Horace Greasley was a 20-year-old hairdresser in Czechoslovakia when Hitler invaded his country and he was forced to enlist in the army. It turns out that the Nazis did not take too well to hairdressing soldiers as Horace was taken prisoner on his first mission and sent to a Prisoner-Of-War camp in Poland.


Most people in this situation would be extremely distraught and traumatized by all of the torturing and killing going on in concentration camps, the last thing on their mind would be to fulfil their sexual desires. However, this man was a lean mean sex machine and nothing was going to inhibit him from achieving his aim.


Contrary to popular belief, not all male hairdressers are gay. Remember ‘Don’t Mess With The Zohan’ where Adam Sandler managed to get into that hot Palestinian chick’s panties in the end? Horace and Rosa Rauchbach, the daughter of the quarry director of his labour camp, fell in love with each other and did the nasty for a year before Horace got transferred to another camp.




Horace decided that he was not going to let Hitler’s evil dictatorship and the Nazi bad guys prevent him from getting laid. With the help of a few bros, he tunnelled under the wire fence of the camp, and instead of legging it to the nearest neutral country and escaping the horrors of the German invasion once and for all, he strolled back to Rosa’s camp, had sex with her, and sauntered out again. He then snuck back into his camp as if nothing happened. This continued for five frickin' years, 3 times a week.


Either he must have been the master of break outs ever recorded in the world, or the Nazi guards were just absolutely terrible at their jobs. If it is the latter, it kind of makes you wonder why not many POWs escaped.


His constant stream of sexual escapades stopped after five years not from him getting caught, but from WWII coming to an end with Hitler committing suicide (I would have committed suicide too if I have been told that my toothbrush moustache made me look incredibly fearsome and masculine until I found out one day that it was just a practical joke played on me for years.)

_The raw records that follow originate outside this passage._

(** * Relative-binning likelihood (bilby/gw/likelihood/relative.py)

    A shallow embedding of [RelativeBinningGravitationalWaveTransient] and
    the properties its specification states.

    Conventions of the embedding.
    - A Python/NumPy float is an ideal real number ([R]); a complex number is
      a pair of reals ([C]).  Rounding is not modelled.  Division is the total
      division of [R] ([x / 0 = 0]); every statement whose floating-point
      reading would divide by zero carries the non-zero side condition in its
      hypotheses.
    - A NumPy array is a [list]; a Python [dict] keyed by detector name is a
      [gmap string _].
    - A Python exception is the [Raise] result of the [result] monad; the
      statements of a method are sequenced with the monad's bind in source
      order, so the first exception raised is the one returned.
    - The object [self] is the record [State]; a method that mutates [self]
      returns the new state. *)

From Stdlib Require Import Reals Lra Lia ZArith.
From stdpp Require Import base option list gmap strings.

Local Open Scope R_scope.

(* ===================================================================== *)
(** * Exceptions and the result monad                                     *)
(* ===================================================================== *)

Inductive exn : Set :=
| IndexError | KeyError | ZeroDivisionError | ValueError | TypeError
| OverflowError | AttributeError | UnboundLocalError.

Inductive result (A : Type) : Type :=
| Ok (a : A)
| Raise (e : exn).
Arguments Ok {A} a.
Arguments Raise {A} e.

#[global] Instance result_ret : MRet result := fun A a => Ok a.
#[global] Instance result_bind : MBind result := fun A B f m =>
  match m with
  | Ok a => f a
  | Raise e => Raise e
  end.
#[global] Instance result_fmap : FMap result := fun A B f m =>
  match m with
  | Ok a => Ok (f a)
  | Raise e => Raise e
  end.

(** [d[k]] on a dict: [KeyError] when the key is absent. *)
Definition dict_get {V} (d : gmap string V) (k : string) : result V :=
  match d !! k with
  | Some v => Ok v
  | None => Raise KeyError
  end.

(** An attribute that may not have been assigned yet. *)
Definition getattr {V} (a : option V) : result V :=
  match a with
  | Some v => Ok v
  | None => Raise AttributeError
  end.

(* ===================================================================== *)
(** * Numbers                                                             *)
(* ===================================================================== *)

#[global] Instance Rle_decision : RelDecision Rle := Rle_dec.
#[global] Instance Rlt_decision : RelDecision Rlt := Rlt_dec.
#[global] Instance Req_decision : EqDecision R := Req_dec_T.

Record C : Type := mkC { Re : R; Im : R }.

#[global] Instance C_eq_decision : EqDecision C.
Proof. solve_decision. Defined.

Definition RtoC (x : R) : C := mkC x 0.
Definition Czero : C := RtoC 0.
Definition Cone : C := RtoC 1.
Definition Cplus (z w : C) : C := mkC (Re z + Re w) (Im z + Im w).
Definition Cminus (z w : C) : C := mkC (Re z - Re w) (Im z - Im w).
Definition Cmult (z w : C) : C :=
  mkC (Re z * Re w - Im z * Im w) (Re z * Im w + Im z * Re w).
Definition Cconj (z : C) : C := mkC (Re z) (- Im z).
(** [np.abs] of a complex number. *)
Definition Cabs (z : C) : R := sqrt (Re z * Re z + Im z * Im z).
Definition Cinv (z : C) : C :=
  mkC (Re z / (Re z * Re z + Im z * Im z))
      (- Im z / (Re z * Re z + Im z * Im z)).
Definition Cdiv (z w : C) : C := Cmult z (Cinv w).
(** [z ** 0.5]: the principal square root. *)
Definition Csqrt (z : C) : C :=
  mkC (sqrt ((Cabs z + Re z) / 2))
      ((if bool_decide (Im z < 0) then -1 else 1) * sqrt ((Cabs z - Re z) / 2)).

(** [np.heaviside(x, h0)]. *)
Definition heaviside (x h0 : R) : R :=
  if bool_decide (x < 0) then 0 else if bool_decide (0 < x) then 1 else h0.

(** [np.sign]. *)
Definition np_sign (x : R) : R :=
  if bool_decide (x < 0) then -1 else if bool_decide (0 < x) then 1 else 0.

(** [x ** g] for a positive base [x]. *)
Definition np_power (x g : R) : R := Rpower x g.

(** [np.nan_to_num(-np.inf)]: the most negative finite double. *)
Definition nan_to_num_neg_inf : R := - ((2 - / 2 ^ 52) * 2 ^ 1023).

(* ===================================================================== *)
(** * NumPy array primitives                                              *)
(* ===================================================================== *)

(** [np.where(cond)[0]]: the indices at which [cond] holds, ascending. *)
Fixpoint np_where_from (k : nat) (cond : list bool) : list nat :=
  match cond with
  | [] => []
  | b :: cond' =>
      if b then k :: np_where_from (S k) cond' else np_where_from (S k) cond'
  end.
Definition np_where (cond : list bool) : list nat := np_where_from 0 cond.

(** [a[i]] for a non-negative index. *)
Definition getitem {A} (a : list A) (i : nat) : result A :=
  match a !! i with
  | Some x => Ok x
  | None => Raise IndexError
  end.

(** [a[-1]]. *)
Definition getitem_last {A} (a : list A) : result A :=
  match last a with
  | Some x => Ok x
  | None => Raise IndexError
  end.

(** [np.where(cond)[0][0]] and [np.where(cond)[0][-1]]. *)
Definition where_first (cond : list bool) : result nat := getitem (np_where cond) 0.
Definition where_last (cond : list bool) : result nat := getitem_last (np_where cond).

(** [np.intersect1d] of two index arrays: the sorted common values.  Both
    arguments come from [np.where] here, so they are already ascending and
    without repetition, and filtering the first by membership in the second
    is the sorted intersection. *)
Definition intersect1d (xs ys : list nat) : list nat :=
  filter (fun i => i ∈ ys) xs.

(** [a[inds]] with an integer index array. *)
Definition take_indices {A} (a : list A) (inds : list nat) : result (list A) :=
  mapM (getitem a) inds.

(** [a[mask]] with a boolean mask: the shapes must agree. *)
Fixpoint mask_filter {A} (mask : list bool) (a : list A) : list A :=
  match mask, a with
  | b :: mask', x :: a' => if b then x :: mask_filter mask' a' else mask_filter mask' a'
  | _, _ => []
  end.
Definition mask_select {A} (mask : list bool) (a : list A) : result (list A) :=
  if bool_decide (length mask = length a) then Ok (mask_filter mask a)
  else Raise IndexError.

(** [a[lo:hi]] with non-negative bounds: clamped, empty when [hi <= lo]. *)
Definition slice {A} (lo hi : nat) (a : list A) : list A :=
  take (hi - lo) (drop lo a).

(** [a[lo:hi] = v]: every position [lo <= k < hi] inside the array. *)
Definition slice_fill {A} (lo hi : nat) (v : A) (a : list A) : list A :=
  imap (fun k x => if bool_decide (lo <= k < hi)%nat then v else x) a.

(** [np.zeros(n)]: a negative dimension is a [ValueError]. *)
Definition np_zeros {A} (zero : A) (n : Z) : result (list A) :=
  if bool_decide (n < 0)%Z then Raise ValueError else Ok (replicate (Z.to_nat n) zero).

(** [a[i] = v] for [i] produced by [range(len(a))]. *)
Definition setitem {A} (a : list A) (i : nat) (v : A) : result (list A) :=
  if bool_decide (i < length a)%nat then Ok (<[i := v]> a) else Raise IndexError.

(** Elementwise binary operation with NumPy broadcasting of one-dimensional
    arrays: equal lengths, or one operand of length one; anything else is a
    [ValueError]. *)
Definition broadcast2 {A B D} (f : A -> B -> D) (xs : list A) (ys : list B)
  : result (list D) :=
  if bool_decide (length xs = length ys) then Ok (zip_with f xs ys)
  else match xs, ys with
       | [x], _ => Ok (map (f x) ys)
       | _, [y] => Ok (map (fun x => f x y) xs)
       | _, _ => Raise ValueError
       end.

(** [a[1:]] and [a[:-1]]. *)
Definition from1 {A} (a : list A) : list A := drop 1 a.
Definition upto_last {A} (a : list A) : list A := take (length a - 1) a.

(** [np.sum]. *)
Definition Rsum (a : list R) : R := foldr Rplus 0 a.
Definition Csum (a : list C) : C := foldr Cplus Czero a.

(** [range(n)] for an integer [n]: empty when [n <= 0]. *)
Definition py_range (n : Z) : list nat := seq 0 (Z.to_nat n).

(** A [for] loop whose body may raise: the state is threaded through the
    iterations in order and the first exception ends the loop. *)
Fixpoint for_loop {A S} (xs : list A) (body : A -> S -> result S) (s : S) : result S :=
  match xs with
  | [] => Ok s
  | x :: xs' => s' ← body x s; for_loop xs' body s'
  end.

(* ===================================================================== *)
(** * The collaborating objects                                           *)
(* ===================================================================== *)

(** A parameter dict and the polarizations dict ("plus", "cross") returned
    by the waveform generator. *)
Abbreviation Params := (gmap string R).
Abbreviation Polarizations := (gmap string (list C)).

(** The attributes of [bilby.gw.detector.Interferometer] that the likelihood
    reads or writes. *)
Module Interferometer.
Record t : Type := mk {
  name : string;
  minimum_frequency : R;
  maximum_frequency : R;
  frequency_array : list R;
  frequency_mask : list bool;
  frequency_domain_strain : list C;
  power_spectral_density_array : list R;
}.

Definition set_maximum_frequency (f : R) (ifo : t) : t :=
  mk (name ifo) (minimum_frequency ifo) f (frequency_array ifo)
     (frequency_mask ifo) (frequency_domain_strain ifo)
     (power_spectral_density_array ifo).
End Interferometer.

(** The attributes of the waveform generator. *)
Module WaveformGenerator.
Record t : Type := mk {
  frequency_array : list R;
  duration : R;
  waveform_arguments : gmap string (list R);
}.

Definition set_waveform_argument (k : string) (v : list R) (wg : t) : t :=
  mk (frequency_array wg) (duration wg) (<[k := v]> (waveform_arguments wg)).
End WaveformGenerator.

(** What the likelihood reads of a prior: whether it is a [DeltaFunction]
    or a [Constraint], and its bounds. *)
Record Prior : Type := mkPrior {
  is_delta_or_constraint : bool;
  minimum : R;
  maximum : R;
}.

(** The result object of [scipy.optimize.differential_evolution]: its ['x']
    entry, and the points at which the optimizer called the objective, in
    call order (the objective writes [self.parameters] at every call). *)
Record OptimizeResult : Type := mkOptimizeResult {
  x : list R;
  evaluated : list (list R);
}.

(** The value returned by a method: [None] or a float. *)
Inductive pyval : Type :=
| PyNone
| PyFloat (v : R).

(** [self._CalculatedSNRs]. *)
Record CalculatedSNRs : Type := mkCalculatedSNRs {
  d_inner_h : C;
  optimal_snr_squared : C;
  complex_matched_filter_snr : C;
  d_inner_h_array : option (list C);
  optimal_snr_squared_array : option (list C);
  d_inner_h_squared_tc_array : option (list C);
}.

Abbreviation SummaryData := (list C * list C * list C * list C)%type.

Horace Greasley a.k.a. Legendary-Stealthy-Sex-God risked everything to satisfy his lust. It was without a doubt a really stupid idea, but the fact that he accomplished his banging missions without being discovered at all, and how much balls he had for actually carrying it out for five years begs respect and admiration. This could possibly go down in history to be one of the boldest, most dangerous sex regimens ever.